__Records provided__:

● ● ● ●

Lemma filter_app_split_r {A} (P : A → Prop) `{∀ x, Decision (P x)} (s1 s2 : list A) :
  Forall (λ x, ¬ P x) s1 → Forall P s2 → filter P (s1 ++ s2) = s2.
Proof.
  intros H1 H2. rewrite filter_app.
  assert (filter P s2 = s2) as ->.
  { induction H2 as [|x s2 Hx H2 IH]; [done|]. by rewrite filter_cons_True, IH. }
  assert (filter P s1 = []) as ->; [|done].
  induction H1 as [|x s1 Hx H1 IH]; [done|]. by rewrite filter_cons_False.
Qed.

Lemma sched_insert_split n t (s1 s2 : schedule) :
  Forall (λ x, snd x ≤ t) s1 → Forall (λ x, t < snd x) s2 →
  sched_insert n t (s1 ++ s2) = s1 ++ (n, t) :: s2.
Proof.
  intros H1 H2. unfold sched_insert. rewrite filter_app_split, filter_app_split_r; try done.
  - eapply Forall_impl; [done|]. cbn. lia.
  - eapply Forall_impl; [done|]. cbn. lia.
Qed.

Lemma sched_remove_split n t (s1 s2 : schedule) :
  NoDup (s1 ++ (n, t) :: s2).*1 → sched_remove n (s1 ++ (n, t) :: s2) = s1 ++ s2.
Proof.
  intros Hd. rewrite fmap_app in Hd. cbn in Hd. names_in Hd.
  unfold sched_remove. rewrite filter_app, filter_cons_False by auto.
  assert (Hid : ∀ s : schedule, n ∉ s.*1 → filter (λ x, fst x ≠ n) s = s).
  { intros s. induction s as [|[x u] s IH]; [done|]. rewrite fmap_cons. intros [Hx Hs]%not_elem_of_cons.
    rewrite filter_cons_True by auto. by rewrite IH. }
  by rewrite !Hid.
Qed.

Lemma sched_remove_absent n (s : schedule) : n ∉ s.*1 → sched_remove n s = s.
Proof.
  induction s as [|[x u] s IH]; [done|]. rewrite fmap_cons. intros [Hx Hs]%not_elem_of_cons.
  unfold sched_remove in *. rewrite filter_cons_True by auto. by rewrite IH.
Qed.

Lemma elem_of_sched_remove n x t (s : schedule) : (x, t) ∈ sched_remove n s ↔ x ≠ n ∧ (x, t) ∈ s.
Proof. unfold sched_remove. by rewrite list_elem_of_filter. Qed.

Lemma sorted_filter P `{∀ x, Decision (P x)} (s : schedule) :
  StronglySorted by_timeout s → StronglySorted by_timeout (filter P s).
Proof.
  induction 1 as [|x s Hs IH Hx]; [constructor|].
  destruct (decide (P x)); [rewrite filter_cons_True by done|by rewrite filter_cons_False].
  constructor; [done|]. rewrite Forall_forall in *. intros y [_ Hy]%list_elem_of_filter. by apply Hx.
Qed.

Lemma sorted_remove n (s : schedule) : StronglySorted by_timeout s → StronglySorted by_timeout (sched_remove n s).
Proof. apply sorted_filter. Qed.

Lemma sorted_insert n t (s : schedule) : StronglySorted by_timeout s → StronglySorted by_timeout (sched_insert n t s).
Proof.
  intros Hs. unfold sched_insert.
  apply StronglySorted_app_2; [|by apply sorted_filter|].
  - intros x y Hx Hy. apply list_elem_of_filter in Hx as [Hx _]. unfold by_timeout.
    apply elem_of_cons in Hy as [->|Hy]; [done|]. apply list_elem_of_filter in Hy as [Hy _]. lia.
  - constructor; [by apply sorted_filter|]. apply Forall_forall. intros y [Hy _]%list_elem_of_filter. unfold by_timeout. cbn. lia.
Qed.

(** ** The manager *)

Section manager.
Context {H C : Type} `{KeyTable H nat}.
Implicit Types (m : timer_mgr H C) (s : schedule).

Record sched_ok m s : Prop := {
  so_tree : tree_ok (tree m) s.*1;
  so_sorted : StronglySorted by_timeout s;
  so_timers : ∀ n t, (n, t) ∈ s ↔
    ∃ tm, timers m !! n = Some tm ∧ running tm = true ∧ timeout tm = t;
  so_alloc : ∀ n, is_Some (timers m !! n) → is_Some (nodes (tree m) !! n);
  so_pool : ∃ fs used, pool_ok (pool m) fs used ∧
    ∀ n, is_Some (timers m !! n) ↔ ∃ i, i ∈ used ∧ n = timer_at i }.

(** The timers that stay allocated keep their callback. *)
Definition same_cbs m m' : Prop :=
  ∀ n tm, timers m !! n = Some tm → ∃ tm', timers m' !! n = Some tm' ∧ cb tm' = cb tm.

#[export] Instance same_cbs_preorder : PreOrder same_cbs.
Proof.
  split; [by intros m n tm ?; exists tm|]. intros m1 m2 m3 H1 H2 n tm Hn.
  destruct (H1 _ _ Hn) as (tm2 & Hn2 & <-), (H2 _ _ Hn2) as (tm3 & Hn3 & <-). by exists tm3.
Qed.

Lemma wp_on_tree {A} (x : M rbtree A) (Q : A → timer_mgr H C → Prop) m :
  wp x (λ a t, Q a (Mgr (pool m) t (timers m))) (tree m) → wp (on_tree x) Q m.
Proof. unfold wp, on_tree. by destruct (x (tree m)) as [[a t]|]. Qed.

Lemma wp_on_tree_read {A} (x : M rbtree A) (Q : A → timer_mgr H C → Prop) m :
  wp x (λ a t, t = tree m ∧ Q a m) (tree m) → wp (on_tree x) Q m.
Proof.
  intros Hx. apply wp_on_tree. eapply wp_mono; [done|]. cbn beta. intros a t [-> HQ].
  by destruct m.
Qed.

Lemma wp_timer_get n tm (Q : ogs_timer C → timer_mgr H C → Prop) m :
  timers m !! n = Some tm → Q tm m → wp (timer_get n) Q m.
Proof. intros Hn HQ. unfold wp, timer_get. by rewrite Hn. Qed.

Lemma wp_timer_upd n f tm (Q : unit → timer_mgr H C → Prop) m :
  timers m !! n = Some tm → Q tt (Mgr (pool m) (tree m) (<[n := f tm]> (timers m))) →
  wp (timer_upd n f) Q m.
Proof. intros Hn HQ. unfold wp, timer_upd. by rewrite Hn. Qed.

(** The link that a place of the tree reads. *)
Lemma wp_deref_link k u (Q : ptr → timer_mgr H C → Prop) m :
  rep (nodes (tree m)) (tree m) (plug k u) → Q (root_ptr u) m → wp (deref_link (link_of k)) Q m.
Proof.
  intros Hr HQ. destruct k as [|k p c r|l p c k]; cbn [link_of deref_link]; apply wp_on_tree_read.
  - apply wp_gets. split; [done|]. by rewrite (rep_root _ _ _ Hr).
  - by eapply wp_get_left.
  - by eapply wp_get_right.
Qed.

Fixpoint tree_depth (t : RBZip.tree) : nat :=
  match t with E => 0 | T l _ _ r => S (Nat.max (tree_depth l) (tree_depth r)) end.
Lemma tree_depth_le t : (tree_depth t ≤ length (inorder t))%nat.
Proof. induction t; cbn; rewrite ?length_app; cbn; lia. Qed.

● ● ● ●

__Action item__:
Restate word for word the lines in the material above from the one with "destruct (H1 _" to the one with "intros Hx. apply"; both of those lines count, and nothing else does.

__Expected answer__:
  destruct (H1 _ _ Hn) as (tm2 & Hn2 & <-), (H2 _ _ Hn2) as (tm3 & Hn3 & <-). by exists tm3.
Qed.

Lemma wp_on_tree {A} (x : M rbtree A) (Q : A → timer_mgr H C → Prop) m :
  wp x (λ a t, Q a (Mgr (pool m) t (timers m))) (tree m) → wp (on_tree x) Q m.
Proof. unfold wp, on_tree. by destruct (x (tree m)) as [[a t]|]. Qed.

Lemma wp_on_tree_read {A} (x : M rbtree A) (Q : A → timer_mgr H C → Prop) m :
  wp x (λ a t, t = tree m ∧ Q a m) (tree m) → wp (on_tree x) Q m.
Proof.
  intros Hx. apply wp_on_tree. eapply wp_mono; [done|]. cbn beta. intros a t [-> HQ].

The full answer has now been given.